From T.A 861, Eryn Vorn nominally formed a part of Cardolan, but it was never really under the control of the king.[source?] The people of Cardolan were almost completely destroyed by the Great Plague a few centuries later, although it is not known how this affected Eryn Vorn.
It is probable that people remained hidden in Eryn Vorn by the Third Age, for although it is clearly recorded that no permanent settlements of Men existed anywhere west of Bree by the late Third Age, it is also said that "a few secretive hunter-folk lived in the woods" of Minhiriath at the time of the War of the Ring. These people we are told were afraid to cross the river Baranduin because the Elves dwelt beyond it.[note 1]
Presumably, then, any later inhabitants of Eryn Vorn lived a nomadic lifestyle, similar to that of the nearby "numerous but barbarous fisher-folk" along the coast of Enedwaith to the south.Template:Or
Portrayal in adaptations
1982-97: Middle-earth Role Playing:
- Eryn Vorn, the Black Wood (called Choil Borba in the local tongue), covers the promontory of Rast Vorn (the Dark Cape). The large wood is a wild land, inhabited by Woses and evil creatures.

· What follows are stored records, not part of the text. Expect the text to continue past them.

(** * abs-bigfinish: crawler, extractor and search overlay

    A shallow embedding of [scraper.py], [web-api.py] and
    [outdated_scraper-api.py], and the properties of the crawl-and-extract
    pipeline proved about it.

    Python [str] values are sequences of code points; this development
    covers the code points below 256 and represents a text as a
    [list ascii].  SQLite tables are finite maps keyed by URL, the in-process
    [all_links] dict is an insertion-ordered association list, exceptions
    are an explicit [result] type. *)

From Stdlib Require Import ZArith Ascii String List Bool Lia Permutation Sorted.
From stdpp Require Import gmap strings list fin_maps.

Import ListNotations.
Local Open Scope nat_scope.

Abbreviation text := (list ascii).

(** A Python string literal. *)
Definition txt (s : string) : text := list_ascii_of_string s.

(** ** Exceptions *)

Inductive exn :=
| TypeError | AttributeError | IndexError | ValueError | ReError.

Inductive result (A : Type) :=
| Ok (a : A)
| Raise (e : exn).
Arguments Ok {A} a.
Arguments Raise {A} e.

Definition bind {A B} (r : result A) (k : A -> result B) : result B :=
  match r with
  | Ok a => k a
  | Raise e => Raise e
  end.

Notation "'do' x <- r ; k" := (bind r (fun x => k))
  (at level 10, x name, r at level 100, k at level 200).
(* ===== verification/Sort.v ===== *)
(** * Sorting

    [sort.Slice] by a boolean order, its result and the rank of an element in it, and the order of the
    float64 that are numbers. *)

From Stdlib Require Import SpecFloat.
From stdpp Require Import sorting.
From S2P Require Import Prelude GoNum.

(** ** Sorting by a boolean order

    [sort.Slice] on a list whose elements are pairwise different in the order: one result is sorted. *)

Fixpoint insert_by {A} (leb : A → A → bool) (x : A) (l : list A) : list A :=
  match l with [] => [x] | y :: l' => if leb x y then x :: l else y :: insert_by leb x l' end.
Definition sort_by {A} (leb : A → A → bool) (l : list A) : list A := foldr (insert_by leb) [] l.

Section sort_by.
Context {A} (leb : A → A → bool) (P : A → Prop).
Hypothesis trans : ∀ a b c, P a → P b → P c → leb a b = true → leb b c = true → leb a c = true.
Hypothesis total : ∀ a b, P a → P b → leb a b = true ∨ leb b a = true.
Notation le := (λ a b, leb a b = true).

Lemma insert_by_perm x l : insert_by leb x l ≡ₚ x :: l.
Proof.
  induction l as [|y l IH]; cbn; [done|]. destruct (leb x y); [done|]. rewrite IH. constructor.
Qed.
Lemma sort_by_perm l : sort_by leb l ≡ₚ l.
Proof. induction l as [|x l IH]; cbn; [done|]. by rewrite insert_by_perm, IH. Qed.

Lemma insert_by_sorted x l : P x → Forall P l → StronglySorted le l → StronglySorted le (insert_by leb x l).
Proof.
  intros Hx. induction l as [|y l IH]; cbn; intros HP H; [by repeat constructor|].
  apply Forall_cons in HP as [Hy HP]. apply StronglySorted_inv in H as [Hs Hf].
  destruct (leb x y) eqn:E; (constructor; [|]).
  - by constructor.
  - constructor; [done|]. rewrite Forall_forall in *. intros z Hz. eapply (trans x y z); eauto.
  - by apply IH.
  - rewrite insert_by_perm. constructor; [|done]. by destruct (total x y) as [?|?]; [..|congruence|done].
Qed.
Lemma sort_by_sorted l : Forall P l → StronglySorted le (sort_by leb l).
Proof.
  induction l as [|x l IH]; cbn; [constructor|]. intros [Hx HP]%Forall_cons. apply insert_by_sorted; [done| |by apply IH].
  rewrite Forall_forall in *. intros y. fold (sort_by leb l). rewrite sort_by_perm. apply HP.
Qed.
End sort_by.

(** ** Ranks *)

Section rank.
Context {A} (leb : A → A → bool).
Notation le := (λ a b, leb a b = true).
(** [a] comes before [b]. *)
Definition before (a b : A) : bool := leb a b && negb (leb b a).
(** How many elements of [l] come before [x]. *)
Definition rank (l : list A) (x : A) : nat := length (List.filter (λ a, before a x) l).

Lemma rank_perm l l' x : l ≡ₚ l' → rank l x = rank l' x.
Proof.
  unfold rank. induction 1; cbn; [done|case_match; cbn; lia|repeat case_match; cbn; lia|lia].
Qed.

Lemma rank_app l l' x : rank (l ++ l') x = (rank l x + rank l' x)%nat.
Proof. unfold rank. by rewrite List.filter_app, length_app. Qed.
Lemma rank_all l x : Forall (λ a, before a x = true) l → rank l x = length l.
Proof. unfold rank. induction 1 as [|a l Ha _ IH]; [done|]. cbn. rewrite Ha. cbn. lia. Qed.
Lemma rank_none l x : Forall (λ a, before a x = false) l → rank l x = 0%nat.
Proof. unfold rank. induction 1 as [|a l Ha _ IH]; [done|]. cbn. by rewrite Ha. Qed.

(** In a sorted list of different elements the rank is the position. *)
Lemma rank_sorted l : StronglySorted le l → (∀ a b, a ∈ l → b ∈ l → leb a b = true → leb b a = true → a = b) → NoDup l →
  (∀ a, a ∈ l → leb a a = true) → ∀ k x, x ∈ l → (x ∈ drop k l ↔ (k ≤ rank l x)%nat).
Proof.
  intros Hs Ha Hn Hr k x Hx. apply list_elem_of_split in Hx as (l1 & l2 & ->).
  apply NoDup_app in Hn as (Hn1 & Hd & Hn2). apply NoDup_cons in Hn2 as [Hx2 Hn2].
  assert (H1 : Forall (λ a, before a x = true) l1).
  { apply Forall_forall. intros a Hin. unfold before.
    assert (Hax : leb a x = true) by (apply (StronglySorted_app_1_elem_of le l1 (x :: l2) a x Hs Hin); left).
    rewrite Hax. cbn. apply negb_true_iff. destruct (leb x a) eqn:E; [|done]. exfalso. apply (Hd a Hin).
    rewrite (Ha a x) by (done || (apply elem_of_app; set_solver)). left. }
  assert (H2 : Forall (λ a, before a x = false) (x :: l2)).
  { constructor; [unfold before; by destruct (leb x x)|]. apply Forall_forall. intros a Hin. unfold before.
    apply StronglySorted_app_1_r in Hs. apply StronglySorted_inv in Hs as [_ Hf]. rewrite Forall_forall in Hf. rewrite (Hf a Hin). by rewrite andb_false_r. }
  rewrite rank_app, (rank_all _ _ H1), (rank_none _ _ H2), Nat.add_0_r. split.
  - intros Hin. destruct (decide (k ≤ length l1)%nat); [done|]. exfalso. rewrite drop_app_ge in Hin by lia.
    apply Hx2. destruct (k - length l1)%nat eqn:E; [lia|]. cbn in Hin. rewrite <- (take_drop n0 l2). apply elem_of_app. by right.
  - intros Hk. rewrite drop_app_le by lia. apply elem_of_app. right. left.
Qed.
End rank.

(** ** The order of numbers *)

Definition f64_num (x : f64) : Prop := f64_eqb x x = true.

(** A number by class, exponent and mantissa. *)
Definition f64_key (x : f64) : Z * Z * Z :=
  match x with
  | S754_infinity true => (-2, 0, 0)
  | S754_finite true m e => (-1, - e, - Zpos m)
  | S754_zero _ | S754_nan => (0, 0, 0)
  | S754_finite false m e => (1, e, Zpos m)
  | S754_infinity false => (2, 0, 0)
  end%Z.
Definition key_cmp (a b : Z * Z * Z) : comparison :=
  match Z.compare a.1.1 b.1.1 with
  | Eq => match Z.compare a.1.2 b.1.2 with Eq => Z.compare a.2 b.2 | c => c end
  | c => c
  end.

Lemma f64_num_nan : ¬ f64_num S754_nan.
Proof. done. Qed.
Lemma SFcompare_key x y : f64_num x → f64_num y → SFcompare x y = Some (key_cmp (f64_key x) (f64_key y)).
Proof.
  intros Hx Hy. unfold key_cmp.
  destruct x as [|[]| |[] m e], y as [|[]| |[] m' e']; try done; cbn [SFcompare f64_key fst snd]; try done.
  rewrite Z.compare_refl, !Z.compare_opp, (Z.compare_antisym e e'). cbn [Z.compare CompOpp]. rewrite (Pos.compare_antisym m m').
  by destruct (e ?= e')%Z.
Qed.
Lemma key_cmp_eq a b : key_cmp a b = Eq ↔ a = b.
Proof.
  destruct a as [[a1 a2] a3], b as [[b1 b2] b3]. unfold key_cmp. cbn.
  destruct (Z.compare_spec a1 b1), (Z.compare_spec a2 b2), (Z.compare_spec a3 b3); subst; split; try done; intros [=]; lia.
Qed.
Lemma key_cmp_lt a b : key_cmp a b = Lt ↔ (a.1.1 < b.1.1 ∨ a.1.1 = b.1.1 ∧ (a.1.2 < b.1.2 ∨ a.1.2 = b.1.2 ∧ a.2 < b.2))%Z.
Proof.
  destruct a as [[a1 a2] a3], b as [[b1 b2] b3]. unfold key_cmp. cbn.
  destruct (Z.compare_spec a1 b1), (Z.compare_spec a2 b2), (Z.compare_spec a3 b3); subst; split; try done; lia.
Qed.
Lemma f64_ltb_key x y : f64_num x → f64_num y → f64_ltb x y = true ↔ key_cmp (f64_key x) (f64_key y) = Lt.
Proof. intros Hx Hy. unfold f64_ltb, SFltb. rewrite SFcompare_key by done. by destruct (key_cmp _ _). Qed.
Lemma f64_eqb_key x y : f64_num x → f64_num y → f64_eqb x y = true ↔ f64_key x = f64_key y.
Proof. intros Hx Hy. unfold f64_eqb, SFeqb. rewrite SFcompare_key by done. rewrite <- key_cmp_eq. by destruct (key_cmp _ _). Qed.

- ↑ 1.0 1.1 1.2 Wayne G. Hammond and Christina Scull (eds), The Lord of the Rings: A Reader's Companion, p. lxv
- ↑ 2.0 2.1 2.2 2.3 J.R.R. Tolkien, Christopher Tolkien (ed.), Unfinished Tales, "The History of Galadriel and Celeborn", "Appendix D: The Port of Lond Daer"
- ↑ J.R.R. Tolkien, The Lord of the Rings, The Return of the King
- ↑ Helge Fauskanger, "Sindarin - the Noble Tongue: I. Soft Mutation" at Ardalambion (accessed 8 June 2011)
- ↑ Jeff McKeage (1987), Woses of the Black Wood (#8107)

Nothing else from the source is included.